== Exercise objective ==
What lines below mention the word "fails"? Copy each one.

:: The input ::

(** Every job [Apply] hands to the jobs API is the one [GetJob] built from
    its options, submitted to the job's own namespace. *)
Lemma Apply_created_job jb nodeName w namespace job r :
  In (namespace, job, r)
     (omap createdJob (run (Apply cluster getTemplate yaml_Unmarshal jb nodeName) w).2) ->
  GetJob getTemplate yaml_Unmarshal (applyJobOptions jb nodeName) = Ret job /\
  namespace = Job.Namespace job.
Proof.
  exec; cbn; intros Hin; intuition congruence.
Qed.

(** The name of a job built from the options of [ApplyAndCollect]. *)
Lemma collect_job_name jb nodeName job :
  GetJob getTemplate yaml_Unmarshal
    (collectJobOptions serviceAccount ComputeHash jb nodeName) = Ret job ->
  Job.Name job =
  jobCollector.templateName jb +:+ "-" +:+
  ComputeHash {| Kind := "Node-Info";
                 Name := nodeName;
                 Namespace_ := jobCollector.namespace jb |}.
Proof.
  unfold GetJob. cbv zeta. rewrite collect_builder. intros Hb.
  apply build_Ret_inv in Hb as (tj & _ & ->).
  cbn [builtJob Job.Name JobBuilder.name]. by rewrite derived_name_nonempty.
Qed.

(** C2, as the code has it: when the namespace lookup fails with a
    not-found error, exactly one namespace-create call is issued, right
    after the lookup; when it fails with any other error, no
    namespace-create call is issued, the error is dropped and
    [ApplyAndCollect] goes on with the RBAC objects and the job from the
    state the lookup left, as it does after a lookup that succeeded. *)
Theorem C2_namespace_lookup jb nodeName w err w1 :
  respond cluster (NamespacesGet (jobCollector.namespace jb)) w = (Error err, w1) ->
  let out := run (ApplyAndCollect cluster getTemplate yaml_Unmarshal GetAuth
                    clusterRole roleBinding serviceAccount ComputeHash jb nodeName) w in
  let lookup := Issued (NamespacesGet (jobCollector.namespace jb)) (Error err) in
  (IsNotFound err = true ->
   countCalls isNamespacesCreate out.2 = 1 /\
   exists r tr,
     out.2 = lookup
             :: Issued (NamespacesCreate
                          {| NamespaceName := jobCollector.namespace jb |}) r
             :: tr) /\
  (IsNotFound err = false ->
   countCalls isNamespacesCreate out.2 = 0 /\
   out = runFrom (provisionAuth cluster GetAuth jb;;
                  runAndCollect cluster getTemplate yaml_Unmarshal
                    clusterRole roleBinding serviceAccount ComputeHash jb nodeName)
           w1 [lookup]).
Proof.
  intros Hget out lookup. subst out lookup. split; intros Hnf.
  - split.
    + unfold_M. rewrite Hget. unfold_M. rewrite Hnf. exec; reflexivity.
    + unfold_M. rewrite Hget. unfold_M. rewrite Hnf. exec; cbn; eauto.
  - split.
    + unfold_M. rewrite Hget. unfold_M. rewrite Hnf. exec; reflexivity.
    + unfold_M. rewrite Hget. unfold_M. rewrite Hnf. reflexivity.
Qed.

(** C4: when [Run] returns an error, [ApplyAndCollect] returns that error
    (wrapped with the prefix "running node-collector job: ") and its log holds
    no log-retrieval call and no deletion; in every run, no log-retrieval
    call and no deletion is logged before a [Run] that returned nil. *)
Theorem C4_run_error_no_teardown jb nodeName w :
  let out := run (ApplyAndCollect cluster getTemplate yaml_Unmarshal GetAuth
                    clusterRole roleBinding serviceAccount ComputeHash jb nodeName) w in
  (forall err,
     In err (omap runFailure out.2) ->
     out.1 = Fail (Errorf "running node-collector job: " err) /\
     Unwrap (Errorf "running node-collector job: " err) = Some err /\
     Forall (fun e => isLogRetrieval e = false /\ isDeletion e = false) out.2) /\
  Forall (fun e => isLogRetrieval e = false /\ isDeletion e = false)
    (beforeRunSucceeded out.2).
Proof.
  intros out. subst out. split.
  - intros err. exec; cbn; intros Hin; try (exfalso; tauto).
    all: destruct Hin as [<-|[]]; repeat split; repeat constructor.
  - exec; cbn; repeat constructor.
Qed.

(** C9: [Apply] hands [build] the collector's own name, so that a job built
    from a collector with a non-empty name bears it; its log never holds a
    wait, a deletion or a log retrieval, and holds at most one call, a job
    submission; whenever the job builds, the log is exactly the submission of
    that job to its namespace, and [Apply] returns what the jobs API
    answered: the created job, or the API's error; and whenever [Apply]
    returns a job handle, the log is exactly one submission, the one the
    handle answers. *)
Theorem C9_apply_submits_once jb nodeName w :
  let out := run (Apply cluster getTemplate yaml_Unmarshal jb nodeName) w in
  JobBuilder.name (applyOptions (applyJobOptions jb nodeName) zeroJobBuilder)
  = jobCollector.name jb /\
  Forall (fun e => isWait e = false /\ isDeletion e = false /\ isLogRetrieval e = false)
    out.2 /\
  (length out.2 <= 1)%nat /\
  (forall job,
     GetJob getTemplate yaml_Unmarshal (applyJobOptions jb nodeName) = Ret job ->
     (jobCollector.name jb <> "" -> Job.Name job = jobCollector.name jb) /\
     countCalls isJobsCreate out.2 = 1 /\
     exists r,
       out.2 = [Issued (JobsCreate (Job.Namespace job) job) r] /\
       out.1 = match r with
               | Ok handle => Ret handle
               | Error err => Fail err
               end) /\
  (forall handle,
     out.1 = Ret handle ->
     exists job,
       GetJob getTemplate yaml_Unmarshal (applyJobOptions jb nodeName) = Ret job /\
       out.2 = [Issued (JobsCreate (Job.Namespace job) job) (Ok handle)]).
Proof.
  intros out. subst out. split; [reflexivity|]. split; [|split; [|split]].
  - exec; cbn; repeat constructor.
  - exec; cbn; lia.
  - intros job Hjob. split.
    + intros Hne. unfold GetJob in Hjob. cbv zeta in Hjob.
      rewrite apply_builder in Hjob.
      apply build_Ret_inv in Hjob as (tj & _ & ->).
      cbn [builtJob Job.Name JobBuilder.name]. by rewrite nonempty_length.
    + unfold_M. rewrite Hjob. exec; cbn; eauto.
  - intros handle. exec; cbn; intros Hret; try discriminate.
    injection Hret as ->. eauto.
Qed.

(** C10: [ApplyAndCollect] always builds with the node selector enabled,
    and every job it runs selects the node by the hostname label, whatever
    the collector's [useNodeSelector]; [Apply] builds with the collector's
    [useNodeSelector], and a job it submits selects the node by the hostname
    label when the setting is true and keeps the template's selector when it
    is false. *)
Theorem C10_node_selector jb nodeName w :
  JobBuilder.useNodeSelector
    (applyOptions (collectJobOptions serviceAccount ComputeHash jb nodeName)
       zeroJobBuilder) = true /\
  (forall job,
     In job (omap ranJob
               (run (ApplyAndCollect cluster getTemplate yaml_Unmarshal GetAuth
                       clusterRole roleBinding serviceAccount ComputeHash jb nodeName)
                    w).2) ->
     PodSpec.NodeSelector (podSpec job) = Some {[ corev1.LabelHostname := nodeName ]}) /\
  JobBuilder.useNodeSelector (applyOptions (applyJobOptions jb nodeName) zeroJobBuilder)
  = jobCollector.useNodeSelector jb /\
  (forall namespace job r tj,
     In (namespace, job, r)
        (omap createdJob
           (run (Apply cluster getTemplate yaml_Unmarshal jb nodeName) w).2) ->
     yaml_Unmarshal (getTemplate (jobCollector.templateName jb)) = Ok tj ->
     PodSpec.NodeSelector (podSpec job) =
     if jobCollector.useNodeSelector jb
     then Some {[ corev1.LabelHostname := nodeName ]}
     else PodSpec.NodeSelector (podSpec tj)).
Proof.
  split; [by rewrite collect_builder|]. split; [|split; [reflexivity|]].
  - intros job Hin. apply ApplyAndCollect_ran_job in Hin.
    unfold GetJob in Hin. cbv zeta in Hin. rewrite collect_builder in Hin.
    by apply build_Ret_inv in Hin as (tj & _ & ->).
  - intros namespace job r tj Hin Hdec. apply Apply_created_job in Hin as [Hjob _].
    unfold GetJob in Hjob. cbv zeta in Hjob. rewrite apply_builder in Hjob.
    apply build_Ret_inv in Hjob as (tj' & Hdec' & ->).
    cbn [JobBuilder.template] in Hdec'. rewrite Hdec in Hdec'. by injection Hdec' as <-.
Qed.

End CollectorProperties.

:::

== Exercise solution ==
(** C2, as the code has it: when the namespace lookup fails with a
    after the lookup; when it fails with any other error, no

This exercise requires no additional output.